§ What this task involves: Copy, exactly and without additions, every line in the records below from the one holding "(** [d[k] = v] on" through the one holding "else if (b =? 45)%N then", both ends included.

§ Extracted records:
(** The body of a string literal, after its opening quote: the pieces up
    to the closing quote, and what follows it. *)
Fixpoint string_pieces (bs : list N) : res (list piece * list N) :=
  match bs with
  | [] => jerr "Unterminated string"
  | b :: r =>
      if (b =? 34)%N then Ok ([], r)
      else if (b =? 92)%N then
        match r with
        | [] => jerr "Unterminated string"
        | e :: r1 =>
            if (e =? 117)%N then
              match r1 with
              | h1 :: h2 :: h3 :: h4 :: r2 =>
                  match hex_value h1, hex_value h2,
                        hex_value h3, hex_value h4 with
                  | Some a, Some b', Some c, Some d =>
                      match string_pieces r2 with
                      | Ok (ps, rest) =>
                          Ok (Escaped (a * 4096 + b' * 256 + c * 16 + d)%N
                              :: ps, rest)
                      | Raise x => Raise x
                      end
                  | _, _, _, _ => jerr "Invalid \uXXXX escape"
                  end
              | _ => jerr "Invalid \uXXXX escape"
              end
            else
              match simple_escape e with
              | Some c =>
                  match string_pieces r1 with
                  | Ok (ps, rest) => Ok (Raw c :: ps, rest)
                  | Raise x => Raise x
                  end
              | None => jerr "Invalid \escape"
              end
        end
      else if (b <? 32)%N then jerr "Invalid control character"
      else
        match string_pieces r with
        | Ok (ps, rest) => Ok (Raw b :: ps, rest)
        | Raise x => Raise x
        end
  end.

(** The bytes of the pieces; a high surrogate escape followed by a low
    one is one code point. *)
Fixpoint pieces_bytes (ps : list piece) : list N :=
  match ps with
  | [] => []
  | Raw b :: r => b :: pieces_bytes r
  | Escaped h :: r =>
      match r with
      | Escaped l :: r' =>
          if ((55296 <=? h) && (h <=? 56319)
              && (56320 <=? l) && (l <=? 57343))%N
          then utf8_of_code_point
                 (65536 + (h - 55296) * 1024 + (l - 56320))%N
               ++ pieces_bytes r'
          else utf8_of_code_point h ++ pieces_bytes r
      | _ => utf8_of_code_point h ++ pieces_bytes r
      end
  end.

Definition parse_string (bs : list N) : res (string * list N) :=
  match string_pieces bs with
  | Ok (ps, rest) => Ok (of_bytes (pieces_bytes ps), rest)
  | Raise e => Raise e
  end.

Fixpoint digits (bs : list N) (acc : Z) : Z * list N :=
  match bs with
  | b :: r => if is_digit b then digits r (10 * acc + Z.of_N (b - 48))
              else (acc, bs)
  | [] => (acc, [])
  end.

(** What follows the integer part decides: a fraction or an exponent
    makes the literal a float, which [pyval] does not have. *)
Definition float_follows (bs : list N) : bool :=
  match bs with
  | b :: d :: _ =>
      ((b =? 46)%N && is_digit d)
      || (((b =? 101) || (b =? 69))%N
          && (is_digit d || (d =? 43)%N || (d =? 45)%N))
  | _ => false
  end.

Definition not_modelled {A} : res A :=
  Raise (Exn NotModelled "float literal").

Definition parse_number (negative : bool) (bs : list N)
    : res (pyval * list N) :=
  match bs with
  | b :: r =>
      if (b =? 48)%N then
        if float_follows r then not_modelled else Ok (VInt 0, r)
      else if is_digit b then
        let '(n, rest) := digits bs 0 in
        if float_follows rest then not_modelled
        else Ok (VInt (if negative then - n else n), rest)
      else jerr "Expecting value"
  | [] => jerr "Expecting value"
  end.

Fixpoint starts_with (p bs : list N) : option (list N) :=
  match p, bs with
  | [], _ => Some bs
  | x :: p', b :: r => if (x =? b)%N then starts_with p' r else None
  | _ :: _, [] => None
  end.

(** [d[k] = v] on an insertion-ordered dict. *)
Fixpoint dict_set (k : string) (v : pyval) (d : list (pyval * pyval))
    : list (pyval * pyval) :=
  match d with
  | [] => [(VStr k, v)]
  | (VStr k', v') :: r =>
      if bool_decide (k = k') then (VStr k', v) :: r
      else (VStr k', v') :: dict_set k v r
  | kv :: r => kv :: dict_set k v r
  end.

Fixpoint parse_value (fuel : nat) (bs : list N) : res (pyval * list N) :=
  match fuel with
  | O => Raise (Exn RecursionError "maximum recursion depth exceeded")
  | S fuel' =>
      match bs with
      | [] => jerr "Expecting value"
      | b :: r =>
          if (b =? 34)%N then
            match parse_string r with
            | Ok (s, rest) => Ok (VStr s, rest)
            | Raise e => Raise e
            end
          else if (b =? 123)%N then
            match skip_ws r with
            | c :: r' =>
                if (c =? 125)%N then Ok (VDict [], r')
                else parse_members fuel' (c :: r') []
            | [] => jerr "Expecting property name"
            end
          else if (b =? 91)%N then
            match skip_ws r with
            | c :: r' =>
                if (c =? 93)%N then Ok (VList [], r')
                else parse_items fuel' (c :: r') []
            | [] => jerr "Expecting value"
            end
          else if (b =? 45)%N then
            match starts_with (bytes_of "Infinity") r with
            | Some _ => not_modelled
            | None => parse_number true r
            end
          else
            match starts_with (bytes_of "null") bs,
                  starts_with (bytes_of "true") bs,
                  starts_with (bytes_of "false") bs with
            | Some rest, _, _ => Ok (VNone, rest)
            | _, Some rest, _ => Ok (VBool true, rest)
            | _, _, Some rest => Ok (VBool false, rest)
            | _, _, _ =>
                match starts_with (bytes_of "NaN") bs,
                      starts_with (bytes_of "Infinity") bs with
                | None, None => parse_number false bs
                | _, _ => not_modelled
                end
            end
      end
  end
(** The items of an array, [acc] being those read so far, reversed. *)
with parse_items (fuel : nat) (bs : list N) (acc : list pyval)
    : res (pyval * list N) :=
  match fuel with
  | O => Raise (Exn RecursionError "maximum recursion depth exceeded")
  | S fuel' =>
      match parse_value fuel' bs with
      | Raise e => Raise e
      | Ok (v, rest) =>
          match skip_ws rest with
          | c :: r =>
              if (c =? 93)%N then Ok (VList (rev (v :: acc)), r)
              else if (c =? 44)%N then
                parse_items fuel' (skip_ws r) (v :: acc)
              else jerr "Expecting ',' delimiter"
          | [] => jerr "Expecting ',' delimiter"
          end
      end
  end
(** The members of an object, [acc] being the dict built so far. *)
with parse_members (fuel : nat) (bs : list N) (acc : list (pyval * pyval))
    : res (pyval * list N) :=
  match fuel with
  | O => Raise (Exn RecursionError "maximum recursion depth exceeded")
  | S fuel' =>
      match bs with
      | q :: r0 =>
          if negb (q =? 34)%N then jerr "Expecting property name"
          else
            match parse_string r0 with
            | Raise e => Raise e
            | Ok (k, r1) =>
                match skip_ws r1 with
                | c :: r2 =>
                    if negb (c =? 58)%N then jerr "Expecting ':' delimiter"
                    else
                      match parse_value fuel' (skip_ws r2) with
                      | Raise e => Raise e
                      | Ok (v, r3) =>
                          let acc' := dict_set k v acc in
                          match skip_ws r3 with
                          | e :: r4 =>
                              if (e =? 125)%N then Ok (VDict acc', r4)
                              else if (e =? 44)%N then
                                parse_members fuel' (skip_ws r4) acc'
                              else jerr "Expecting ',' delimiter"
                          | [] => jerr "Expecting ',' delimiter"
                          end
                      end
                | [] => jerr "Expecting ':' delimiter"
                end
            end
      | [] => jerr "Expecting property name"
      end
  end.

Definition json_loads (s : string) : res pyval :=
  let bs := bytes_of s in
  match parse_value (2 * length bs + 2) (skip_ws bs) with
  | Raise e => Raise e
  | Ok (v, rest) =>
      match skip_ws rest with
      | [] => Ok v
      | _ => jerr "Extra data"
      end
  end.

(** *** [pickle] *)

(** Protocol 4 streams, written without frames and without memo entries
    (what [pickletools.optimize] leaves when no object occurs twice), and
    the stack machine that reads them back.  Opcodes the writer never
    emits are outside the model. *)

Local Open Scope list_scope.

Fixpoint le_bytes (n : nat) (v : N) : list N :=
  match n with
  | O => []
  | S n' => (v mod 256)%N :: le_bytes n' (v / 256)%N
  end.

Fixpoint le_value (bs : list N) : N :=
  match bs with
  | [] => 0%N
  | b :: r => (b + 256 * le_value r)%N
  end.

(** The number of bytes of the shortest two's complement form. *)
Definition long_size (n : Z) : nat :=
  let m := if n <? 0 then - n - 1 else n in
  if m =? 0 then (if n =? 0 then 0%nat else 1%nat)
  else Z.to_nat ((Z.log2 m + 9) / 8).

Definition pickle_int (n : Z) : list N :=
  if (0 <=? n) && (n <? 256) then [75%N; Z.to_N n]
  else if (0 <=? n) && (n <? 65536) then 77%N :: le_bytes 2 (Z.to_N n)
  else if (- 2147483648 <=? n) && (n <? 2147483648) then
    74%N :: le_bytes 4 (Z.to_N (n mod 4294967296))
  else
    let k := long_size n in
    138%N :: N.of_nat k :: le_bytes k (Z.to_N (n mod 256 ^ Z.of_nat k)).

Definition sized (short long : N) (bs : list N) : list N :=
  if (length bs <? 256)%nat then short :: N.of_nat (length bs) :: bs
  else long :: le_bytes 4 (N.of_nat (length bs)) ++ bs.

Fixpoint pickle_save (v : pyval) : list N :=
  match v with
  | VNone => [78%N]
  | VBool true => [136%N]
  | VBool false => [137%N]
  | VInt n => pickle_int n
  | VStr s => sized 140 88 (bytes_of s)
  | VBytes b => sized 67 66 (bytes_of b)
  | VList l =>
      93%N ::
      match l with
      | [] => []
      | [x] => pickle_save x ++ [97%N]
      | _ => 40%N :: concat (map pickle_save l) ++ [101%N]
      end
  | VTuple l =>
      match l with
      | [] => [41%N]
      | [x] => pickle_save x ++ [133%N]
      | [x; y] => pickle_save x ++ pickle_save y ++ [134%N]
      | [x; y; z] =>
          pickle_save x ++ pickle_save y ++ pickle_save z ++ [135%N]
      | _ => 40%N :: concat (map pickle_save l) ++ [116%N]
      end
  | VDict d =>
      125%N ::
      match d with
      | [] => []
      | [kv] => pickle_save kv.1 ++ pickle_save kv.2 ++ [115%N]
      | _ =>
          40%N :: concat (map (λ kv, pickle_save kv.1 ++ pickle_save kv.2) d)
          ++ [117%N]
      end
  end.

Definition pickle_dumps (v : pyval) : res string :=
  Ok (of_bytes ([128; 4]%N ++ pickle_save v ++ [46%N])).

Inductive slot := Val (v : pyval) | Mark.

Definition perr {A} (msg : string) : res A :=
  Raise (Exn UnpicklingError msg).

(** The values above the topmost mark, oldest first, and the stack
    below the mark. *)
Fixpoint pop_mark (st : list slot) (acc : list pyval)
    : option (list pyval * list slot) :=
  match st with
  | [] => None
  | Mark :: r => Some (acc, r)
  | Val v :: r => pop_mark r (v :: acc)
  end.

Fixpoint pairs (l : list pyval) : option (list (pyval * pyval)) :=
  match l with
  | [] => Some []
  | k :: v :: r =>
      match pairs r with
      | Some ps => Some ((k, v) :: ps)
      | None => None
      end
  | [_] => None
  end.

Definition signed (bits : Z) (u : N) : Z :=
  if Z.of_N u <? 2 ^ (bits - 1) then Z.of_N u else Z.of_N u - 2 ^ bits.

§ Answer to the exercise:
(** [d[k] = v] on an insertion-ordered dict. *)
Fixpoint dict_set (k : string) (v : pyval) (d : list (pyval * pyval))
    : list (pyval * pyval) :=
  match d with
  | [] => [(VStr k, v)]
  | (VStr k', v') :: r =>
      if bool_decide (k = k') then (VStr k', v) :: r
      else (VStr k', v') :: dict_set k v r
  | kv :: r => kv :: dict_set k v r
  end.

Fixpoint parse_value (fuel : nat) (bs : list N) : res (pyval * list N) :=
  match fuel with
  | O => Raise (Exn RecursionError "maximum recursion depth exceeded")
  | S fuel' =>
      match bs with
      | [] => jerr "Expecting value"
      | b :: r =>
          if (b =? 34)%N then
            match parse_string r with
            | Ok (s, rest) => Ok (VStr s, rest)
            | Raise e => Raise e
            end
          else if (b =? 123)%N then
            match skip_ws r with
            | c :: r' =>
                if (c =? 125)%N then Ok (VDict [], r')
                else parse_members fuel' (c :: r') []
            | [] => jerr "Expecting property name"
            end
          else if (b =? 91)%N then
            match skip_ws r with
            | c :: r' =>
                if (c =? 93)%N then Ok (VList [], r')
                else parse_items fuel' (c :: r') []
            | [] => jerr "Expecting value"
            end
          else if (b =? 45)%N then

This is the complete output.